Переезд сирот в Казань к бабушке по отцу, учение в казанском университете. Университетское учение, за малыми успехами[2] в науках и в силу собственного сознания «бесполезности всего того, чему эти науки учат», оставил со второго курса, чтобы воротиться в Ясную Поляну и посвятить себя сельскому хозяйству и заботам о своих крепостных. После разочарования и в этом, уехал в Москву, потом в Петербург, с намерением служить по гражданской службе.

Четвертое — от 21 года до 28 лет:

Разочарование в мечтах и о гражданской службе. Военная служба на Кавказе, потом в осажденном Севастополе. Начало писательства. Написал в это семилетие: «Детство», «Отрочество» и «Юность», «Севастопольские рассказы», «Метель», «Два гусара», «Утро помещика»; начал «Казаки».

Пятое — от 28 до 35 лет:

Выход из военной службы, заграничные путешествия для знакомства с постановкой школьного дела в Европе, педагогическая и судебная деятельность в Ясной Поляне — и женитьба на Софье Андреевне Берс. «Казаки» и начало «Войны и мира». В это семилетие потерял брата Дмитрия, потом брата Николая.

Шестое — от 35 до 42 лет:

Семейная жизнь, уже четверо детей, хозяйство, писание и печатание «Войны и мира».

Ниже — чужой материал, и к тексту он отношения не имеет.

Definition block_start (index : Z) : Map :=
  [("content_block", Obj [("text", Str ""); ("type", Str "text")]); ("index", Num (PosInt index))].
Definition block_stop (index : Z) : Map := [("index", Num (PosInt index))].
Definition after_start : MessagesStreamDecoder := mkStreamDecoder sse_new true false false ∅.

(** The Messages decoder takes the index of a closed block for a new one, which the
    stream validator then refuses. *)
Theorem block_index_reused :
  exists d1 d2 d3,
    validate_lifecycle after_start ContentBlockStart (block_start 0) = (Ok tt, d1) /\
    validate_lifecycle d1 ContentBlockStop (block_stop 0) = (Ok tt, d2) /\
    validate_lifecycle d2 ContentBlockStart (block_start 0) = (Ok tt, d3) /\
    try_fold stream_accept stream_validator_default
      (emitted messages_map (messages_mapper_new false)
         [mkStreamEvent ContentBlockStart (block_start 0); mkStreamEvent ContentBlockStop (block_stop 0);
          mkStreamEvent ContentBlockStart (block_start 0)]) = Err NonMonotonicStart.
Proof. do 3 eexists. split; [reflexivity|]. split; [reflexivity|]. split; [reflexivity|]. vm_compute. reflexivity. Qed.
End divergences.
(** ** Prepared identities are used once *)

Section prepared.
Context (k : string) (idof : FactDraft -> option string) (known : SessionProjection -> string -> Prop).
Hypothesis (Hmono : forall s d s' m, projection_apply s d = Ok s' -> known s m -> known s' m).
Hypothesis (Hnew : forall s d s' m, projection_apply s d = Ok s' -> kind d = k -> idof d = Some m -> ~ known s m /\ known s' m).
Hypothesis (Hbegin : forall s m, known (begin_commit s) m <-> known s m).

Definition prepared_id (d : FactDraft) : option string := if (kind d =? k)%string then idof d else None.

Lemma prepared_batch s ds s' : try_fold projection_apply s ds = Ok s' ->
  NoDup (omap prepared_id ds) /\ (forall m, m ∈ omap prepared_id ds -> ~ known s m /\ known s' m) /\
  (forall m, known s m -> known s' m).
Proof.
  revert s. induction ds as [|d ds IH]; intros s Hf; simpl in Hf.
  { injection Hf as <-. simpl. split_and!; [constructor|set_solver|done]. }
  destruct (projection_apply s d) as [s1|] eqn:Ea; [|done]. destruct (IH s1 Hf) as (Hn & Hk & Hm).
  assert (Hm' : forall m, known s m -> known s' m) by eauto.
  change (omap prepared_id (d :: ds)) with (match prepared_id d with Some m => m :: omap prepared_id ds | None => omap prepared_id ds end).
  assert (Hk' : forall m, m ∈ omap prepared_id ds -> ~ known s m /\ known s' m).
  { intros m Hin. destruct (Hk m Hin) as [H1 H2]. split; [|done]. intros Hs. apply H1. by eapply Hmono. }
  destruct (prepared_id d) as [m|] eqn:Ep; [|done]. unfold prepared_id in Ep.
  destruct (String.eqb_spec (kind d) k) as [Ek|]; [|done]. rename Ep into Eid. destruct (Hnew _ _ _ _ Ea Ek Eid) as [H1 H2]. split_and!; [|..|done].
  - constructor; [|done]. intros Hin. by destruct (Hk m Hin).
  - intros m' [->|Hin]%elem_of_cons; [|by apply Hk']. split; [done|]. by apply Hm.
Qed.

Lemma prepared_batches s bs s' : try_fold replay_batch s bs = Ok s' ->
  (forall m, m ∈ omap prepared_id (concat bs) -> known s' m) /\ (forall m, known s m -> known s' m).
Proof.
  revert s. induction bs as [|b bs IH]; intros s Hf; simpl in Hf; [injection Hf as <-; simpl; split; [set_solver|done]|].
  unfold replay_batch at 1 in Hf. destruct (try_fold projection_apply _ b) as [s1|] eqn:Eb; [|done].
  destruct (validate_commit_boundary s1); [|done]. destruct (IH s1 Hf) as [Hk Hm].
  destruct (prepared_batch _ _ _ Eb) as (_ & Hb & Hmb). simpl. rewrite omap_app. split.
  - intros m [Hin|Hin]%elem_of_app; [|by apply Hk]. apply Hm. by apply Hb.
  - intros m Hs. apply Hm, Hmb. by apply Hbegin.
Qed.
End prepared.

Lemma moves_known {A} (edge : option A -> option A -> bool) m m' k :
  moves edge m m' -> is_Some (m !! k) -> is_Some (m' !! k).
Proof.
  intros [->|(k' & a & -> & _)] Hk; [done|]. destruct (decide (k' = k)) as [->|Hn]; [by rewrite lookup_insert_eq|by rewrite lookup_insert_ne].
Qed.

Definition knows_model (s : SessionProjection) (m : string) : Prop := is_Some (models s !! m).
Definition knows_tool (s : SessionProjection) (m : string) : Prop := is_Some (tools s !! m).

Lemma knows_model_mono s d s' m : projection_apply s d = Ok s' -> knows_model s m -> knows_model s' m.
Proof. intros Ha%apply_steps. eapply moves_known, Ha. Qed.
Lemma knows_tool_mono s d s' m : projection_apply s d = Ok s' -> knows_tool s m -> knows_tool s' m.
Proof. intros Ha%apply_steps. eapply moves_known, Ha. Qed.

Lemma apply_handler s d s' h : projection_apply s d = Ok s' -> kind d <> "session.opened" ->
  assoc (kind d) handlers = Some h -> h s d = Ok s'.
Proof.
  unfold projection_apply. intros Ha Hk Hh. destruct (lift _); [|done]. apply String.eqb_neq in Hk. rewrite Hk in Ha.
  destruct (_ || _); [done|]. by rewrite Hh in Ha.
Qed.

Lemma knows_model_new s d s' m : projection_apply s d = Ok s' -> kind d = "model.prepared" -> model_request_id d = Some m ->
  ~ knows_model s m /\ knows_model s' m.
Proof.
  intros Ha Hk Hid. apply (apply_handler s d s' prepare_model) in Ha; [|by rewrite Hk|by rewrite Hk].
  unfold prepare_model in Ha. destruct (require_active_execution s d); [|done]. rewrite Hid in Ha. simpl in Ha.
  destruct (required (execution_id d)) as [e|]; [|done]. destruct (is_some (models s !! m)) eqn:E; [done|].
  apply is_some_false in E. unfold knows_model. rewrite E. split; [by intros []|].
  destruct (fact_payload d); [|done]. destruct (Projection.text _ _); [|done]. injection Ha as <-. simpl. by rewrite lookup_insert_eq.
Qed.

Lemma knows_tool_new s d s' m : projection_apply s d = Ok s' -> kind d = "effect.prepared" -> tool_invocation_id d = Some m ->
  ~ knows_tool s m /\ knows_tool s' m.
Proof.
  intros Ha Hk Hid. apply (apply_handler s d s' prepare_tool) in Ha; [|by rewrite Hk|by rewrite Hk].
  unfold prepare_tool in Ha. cbv zeta in Ha. destruct (require_active_execution s d); [|done]. rewrite Hid in Ha. simpl in Ha.
  destruct (required (execution_id d)) as [e|]; [|done]. destruct (is_some (tools s !! m)) eqn:E; [done|].
  apply is_some_false in E. unfold knows_tool. rewrite E. split; [by intros []|].
  assert (Hl : life_view s' = life_view (s <| tools ::= <[m := (e, InvPrepared)]> |>)) by (open_res Ha; by subst s').
  injection Hl as _ _ _ ->. simpl. by rewrite lookup_insert_eq.
Qed.

Lemma knows_begin s m : (knows_model (begin_commit s) m <-> knows_model s m) /\ (knows_tool (begin_commit s) m <-> knows_tool s m).
Proof. by destruct s. Qed.

(** ** The database of a history *)

Definition session_row (S : SessionLedger) : SessionRow :=
  mkSessionRow (encode_u64 (session_version_of S)) (encode_u64 (Z.of_nat (length (facts S)))).

Record stores (db : Database) (es : list Entry) (L : LedgerState) : Prop := {
  so_run : log_run ledger_default es L;
  so_typed : Forall entry_typed es;
  so_rows : (map_to_list (ledger_facts db)).*2 ≡ₚ es ≫= entry_rows;
  so_keys : forall id row, ledger_facts db !! id = Some row -> st_fact_id row = id;
  so_sessions : forall sid, ledger_sessions db !! sid = session_row <$> sessions L !! sid;
}.

Lemma ledger_default_wf : ledger_wf ledger_default.
Proof. by constructor. Qed.

Lemma log_default_chain s es L : log_run ledger_default es L -> chain 0 1 (List.filter (of_session s) es).
Proof. intros Hr. exact (log_chain s _ _ _ ledger_default_wf Hr). Qed.

Lemma log_session es L0 L sid S : log_run L0 es L -> sessions L !! sid = Some S ->
  is_Some (sessions L0 !! sid) \/ exists e, e ∈ es /\ en_session e = sid.
Proof.
  intros Hr. induction Hr as [|L0 e L1 es L He Hr IH]; intros HS; [left; eauto|].
  destruct (IH HS) as [Hs|(e' & He' & Heq)]; [|right; exists e'; split; [set_solver|done]].
  apply enters_iff in He as (_ & N & _ & _ & ->). simpl in Hs. destruct (decide (en_session e = sid)) as [E|Hn].
  - right. exists e. split; [set_solver|done].
  - left. by rewrite lookup_insert_ne in Hs.
Qed.

Lemma batches_length (bs : list (list FactDraft)) : Forall (fun b => b <> []) bs -> (length bs <= length (concat bs))%nat.
Proof. induction 1 as [|b bs Hb _ IH]; simpl; [lia|]. rewrite length_app. destruct b; [done|]. simpl. lia. Qed.

Lemma session_u64 sid S : session_wf sid S -> is_u64 (session_version_of S) /\ is_u64 (Z.of_nat (length (facts S))).
Proof.
  intros [_ Hb _ (bs & Hne & Hv & Hf & _)]. unfold is_u64. rewrite Hv. pose proof (batches_length bs Hne).
  assert (length (facts S) = length (concat bs)) by (rewrite Hf; apply length_durable). lia.
Qed.

Lemma try_fold_unit {E A} (f : A -> result E unit) l : (forall a, a ∈ l -> f a = Ok tt) -> try_fold (fun _ a => f a) tt l = Ok tt.
Proof. induction l as [|a l IH]; intros Ha; [done|]. simpl. rewrite Ha by set_solver. apply IH. set_solver. Qed.

Lemma stores_load db es L : stores db es L -> load_state db = Ok L.
Proof.
  intros [Hr Ht Hrows _ Hse]. unfold load_state. set (ks := btree_set (en_session <$> es)).
  assert (Hin : forall e, e ∈ es -> en_session e ∈ ks). { intros e He. apply btree_set_elem, list_elem_of_fmap. eauto. }
  assert (Hnd : NoDup ks) by apply btree_set_nodup.
  assert (Hperm : by_session ks es ≡ₚ es) by by apply by_session_perm.
  assert (Htk : Forall entry_typed (by_session ks es)) by by rewrite Hperm.
  assert (Hord : ordered_rows db = by_session ks es ≫= entry_rows).
  { apply sort_rows.
    - apply entry_rows_before; [done|]. apply by_session_before; [apply btree_set_strict|]. intros s. by eapply log_default_chain.
    - rewrite Hrows. by apply bind_Permutation. }
  destruct (load_run (by_session ks es) None ledger_default ledger_default L) as (st & prev & Hl & Hfl & Hp);
    [done|done| |done|by apply log_gather|].
  { apply by_session_sequenced; [done|done|]. intros s. by eapply log_default_chain. }
  rewrite Hord. change loading_new with (pending ledger_default None). rewrite Hl.
  assert (Hend : match lo_session (pending st prev) with
    | Some session => apply_group (lo_state (pending st prev)) session (lo_version (pending st prev)) (lo_group (pending st prev))
    | None => Ok (lo_state (pending st prev)) end = Ok L).
  { destruct prev as [e|]; simpl in *; [|by subst]. apply apply_group_enters; [by apply Hp|done]. }
  rewrite Hend. unfold verify_session_rows. rewrite try_fold_unit; [done|]. intros [sid row] Hrow%elem_of_entries.
  rewrite Hse in Hrow. destruct (sessions L !! sid) as [S|] eqn:ES; [|done]. injection Hrow as <-.
  pose proof (log_run_wf _ _ _ ledger_default_wf Hr) as Hw. destruct (lw_sessions L Hw _ _ ES) as [HwS _].
  destruct (session_u64 _ _ HwS) as [Hv Hf]. unfold verify_session_row. cbn [fst snd session_row se_version se_max_position].
  assert (Hsid : sid <> "").
  { destruct (log_session _ _ _ _ _ Hr ES) as [[? Hs]|(e & He & <-)]; [done|]. rewrite Forall_forall in Ht. by apply Ht. }
  rewrite stored_identity_ok, !decode_encode_u64 by done. cbn [map_err].
  unfold LedgerState.session_version, fact_count. rewrite ES. simpl.
  rewrite bool_decide_eq_false_2, Z.eqb_refl by (intros Hc; by apply Hc). done.
Qed.
(** * Zankli-Request: the authentication provider and the context read hook

    A shallow embedding of [src/context/AuthContext.tsx] and
    [src/hooks/useRequests.ts].

    The provider keeps four pieces of React state and talks to a hosted
    backend through three asynchronous calls.  The embedding threads the
    provider state explicitly, records every setter call, backend call and
    console message in a chronological trace, and represents a JavaScript
    completion as either a normal value or a thrown value, so that
    [try]/[catch]/[finally] can be written the way the source writes them. *)

From Stdlib Require Import String List.
From ExtLib Require Import Structures.Monad Structures.MonadExc.
Import ListNotations.
Import MonadNotation.
Local Open Scope string_scope.
Local Open Scope list_scope.
Local Open Scope monad_scope.

(** ** Data model *)

(** [session.user] of the backend SDK: [email] is an optional property,
    which the source reads through a compile-time-only [!]. *)
Record SessionUser := mkSessionUser {
  user_id : string;
  user_email : option string
}.

(** The backend session: opaque apart from the identity it carries. *)
Record Session := mkSession {
  access_token : string;
  user : SessionUser
}.

(** [User] of [../types], with the four fields [fetchUserProfile] fills. *)
Record User := mkUser {
  id : string;
  email : option string;
  role : string;
  fullName : string
}.

(** A row of the [profiles] table restricted to [select('role, full_name')]. *)
Record Profile := mkProfile {
  profile_role : string;
  full_name : string
}.

(** An error object returned in the [error] field of a backend response. *)
Record BackendError := mkBackendError {
  message : string
}.

(** A thrown JavaScript value, as far as the source inspects it: the
    handlers only read [e.message], which is a string for an [Error]
    instance and [undefined] ([None]) for a value without that property.
    The values [null] and [undefined], on which the property read itself
    fails, are not thrown by the backend client and are left out. *)
Record Thrown := mkThrown {
  thrown_message : option string
}.

(** [{ data: { session }, error }] of [signInWithPassword]. *)
Record SignInResponse := mkSignIn {
  data_session : option Session;
  signin_error : option BackendError
}.
(** * sasi-elderlyUI: session expiry, login and chat state machines

    A shallow embedding of the client-side logic of the elderly chat UI:
    - [ElderlyAuthContext]  app/contexts/ElderlyAuthContext.tsx
    - [PageBackup]          app/pageBackup.tsx (login page)
    - [ProcessHooks]        api/chat/ProcessText, api/chat/ProcessAudio
    - [ChatPage]            app/chat page built on the two hooks
    - [ChatPageCopy]        app/chat/page copy.tsx (fetch-based page)

    React state is a record, every handler is a function from the state
    before the handler to the state after it, and the browser objects the
    handlers touch (localStorage, the clock, the outcome of a fetch, the
    media recorders) are passed explicitly.

    Conventions:
    - times are milliseconds since the epoch; [now] is what [new Date()]
      or [Date.now()] returns when the handler runs;
    - an [async] handler is cut at its [await]: one function for the part
      that runs at once, one for the part that runs when the awaited
      outcome arrives, the outcome being an argument;
    - localStorage is a finite map from keys to strings whose methods do
      not throw;
    - browser built-ins (JSON, atob, Date parsing, trim) are parameters of
      the modules that call them, so every theorem holds for any
      behaviour of theirs;
    - rendering, scrolling, navigation targets other than the pushed
      route, audio playback and the recorded audio data are left out: no
      handler decision modelled here depends on them. *)

From Stdlib Require Import ZArith QArith String Ascii List Bool Lia.
From stdpp Require Import base option list gmap strings.

Local Open Scope string_scope.
Local Open Scope list_scope.

(** ** JavaScript runtime notions shared by all modules *)
Module JS.

(** The completion of a (possibly awaited) JavaScript computation:
    a value, or a thrown exception / rejected promise. *)
Inductive completion (A : Type) : Type :=
| Normal (a : A)
| Throw (e : string).
Arguments Normal {A} a.
Arguments Throw {A} e.

Definition bind {A B} (c : completion A) (k : A -> completion B) : completion B :=
  match c with
  | Normal a => k a
  | Throw e => Throw e
  end.

(** [try { body } catch (e) { handler e }] *)
Definition try_catch {A} (body : completion A) (handler : string -> A) : A :=
  match body with
  | Normal a => a
  | Throw e => handler e
  end.

(** Truthiness of a string: only the empty string is falsy. *)
Definition truthy (s : string) : bool :=
  match s with
  | EmptyString => false
  | String _ _ => true
  end.

(** Truthiness of [string | null | undefined]. *)
Definition truthy_opt (o : option string) : bool :=
  match o with
  | Some s => truthy s
  | None => false
  end.

(** [a || b] on strings where [a] may be missing. *)
Definition or_else (a : option string) (b : string) : string :=
  match a with
  | Some s => if truthy s then s else b
  | None => b
  end.

(** A [Date]: a time value in milliseconds since the epoch, or an
    Invalid Date (whose [getTime()] is NaN). *)
Inductive Date : Type :=
| ValidDate (ms : Z)
| InvalidDate.

(** A JavaScript number restricted to what the code computes with:
    a rational, or NaN ([None]). *)
Definition number := option Q.

Definition getTime (d : Date) : option Z :=
  match d with
  | ValidDate ms => Some ms
  | InvalidDate => None
  end.

(** [x >= q] and [x < q]; every comparison with NaN is false. *)
Definition ge (x : number) (q : Q) : bool :=
  match x with
  | Some v => Qle_bool q v
  | None => false
  end.

Definition lt (x : number) (q : Q) : bool :=
  match x with
  | Some v => negb (Qle_bool q v)
  | None => false
  end.

End JS.

Notation "x <- c ;; k" := (JS.bind c (fun x => k))
  (at level 60, c at next level, right associativity).

(** ** app/contexts/ElderlyAuthContext.tsx *)
Module ElderlyAuthContext.
Import JS.

Record ElderlyData := {
  elderly_userid : string;
  preferred_name : string;
  admin_id : string;
  caregiver_assigned : string;
}.

(** The provider's [useState] cells. *)
Record AuthState := {
  token : option string;
  elderlyData : option ElderlyData;
  lastActivity : option Date;
  tokenCreatedAt : option Date;
  logoutWarning : option string;
}.

(** The provider state together with the browser's localStorage. *)
Record World := {
  auth : AuthState;
  localStorage : gmap string string;
}.

(** Built-ins the provider calls. *)
Class Runtime := {
  JSON_stringify : ElderlyData -> string;
  JSON_parse : string -> completion (option ElderlyData);
  toISOString : Z -> string;
  (** [new Date(s)] *)
  Date_parse : string -> Date;
  (** Whether [localStorage.setItem(k, v)] stores the value in the given
      storage; when it does not (the quota is exceeded, storage is
      disabled) the call throws. *)
  setItem_accepts : string -> string -> gmap string string -> bool;
}.

Definition isAuthenticated (s : AuthState) : bool := truthy_opt (token s).

Section WithRuntime.
Context {R : Runtime}.

(** The lazy [useState] initialisers, run when the page (re)loads. *)
Definition init_token (ls : gmap string string) : option string :=
  ls !! "elderlyToken".

Definition init_elderlyData (ls : gmap string string) : option ElderlyData :=
  match ls !! "elderlyData" with
  | Some d => if truthy d then try_catch (JSON_parse d) (fun _ => None) else None
  | None => None
  end.

Definition init_date (key : string) (ls : gmap string string) : option Date :=
  match ls !! key with
  | Some a => if truthy a then Some (Date_parse a) else None
  | None => None
  end.

Definition load (ls : gmap string string) : World :=
  {| auth := {| token := init_token ls;
                elderlyData := init_elderlyData ls;
                lastActivity := init_date "elderlyLastActivity" ls;
                tokenCreatedAt := init_date "elderlyTokenCreatedAt" ls;
                logoutWarning := None |};
     localStorage := ls |}.

(** [login], on a storage that takes its four writes. *)
Definition login (newToken : string) (data : ElderlyData) (now : Z) (w : World) : World :=
  {| auth := {| token := Some newToken;
                elderlyData := Some data;
                lastActivity := Some (ValidDate now);
                tokenCreatedAt := Some (ValidDate now);
                logoutWarning := None |};
     localStorage :=
       <["elderlyTokenCreatedAt" := toISOString now]>
         (<["elderlyLastActivity" := toISOString now]>
            (<["elderlyData" := JSON_stringify data]>
               (<["elderlyToken" := newToken]> (localStorage w)))) |}.

End WithRuntime.

(** [logout]: the state cells are cleared; the token stays in
    localStorage, the three other entries are removed. *)
Definition logout (w : World) : World :=
  {| auth := {| token := None;
                elderlyData := None;
                lastActivity := None;
                tokenCreatedAt := None;
                logoutWarning := None |};
     localStorage :=
       delete "elderlyTokenCreatedAt"
         (delete "elderlyLastActivity"
            (delete "elderlyData" (localStorage w))) |}.

Definition setLogoutWarning (v : option string) (w : World) : World :=
  {| auth := {| token := token (auth w);
                elderlyData := elderlyData (auth w);
                lastActivity := lastActivity (auth w);
                tokenCreatedAt := tokenCreatedAt (auth w);
                logoutWarning := v |};
     localStorage := localStorage w |}.

(** [(now.getTime() - d.getTime()) / unit].  The quotient is kept as an
    exact rational: for whole milliseconds the double the code computes
    compares with 14, 15, 23 and 24 exactly as the rational does. *)
Definition elapsed (now : Z) (d : Date) (unit : positive) : number :=
  match getTime d with
  | Some t => Some ((now - t) # unit)
  | None => None
  end.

Седьмое — от 42 до 49 лет:

Поездки на лечение кумысом в Самарскую губернию. Там же работа на голоде. «Анна Каренина». Рождение еще четверых детей (из которых два мальчика умерли).

Восьмое — от 49 до 56 лет:

«Исповедь». Переезд в Москву для воспитания детей. Знакомство с Чертковым. «Чем люди живы», «В чем моя вера», «Так что же нам делать». Рождение еще одного сына и еще одной дочери (Александры).

Девятое — от 56 до 63 лет:

Жизнь в Москве. Рассказы для народа, «Смерть Ивана Ильича», «Власть тьмы», «Плоды просвещения», «Крейцерова соната», начало писания «Воскресения». Рождение еще одного ребенка, Ванечки.

Десятое — от 63 до 70 лет:

Новая работа на голоде (в Тульской губернии). Отказ от авторских прав на все, что написано после 1881 года. «Царство божие внутри вас», «Хозяин и работник», «Об искусстве». Смерть Ванечки.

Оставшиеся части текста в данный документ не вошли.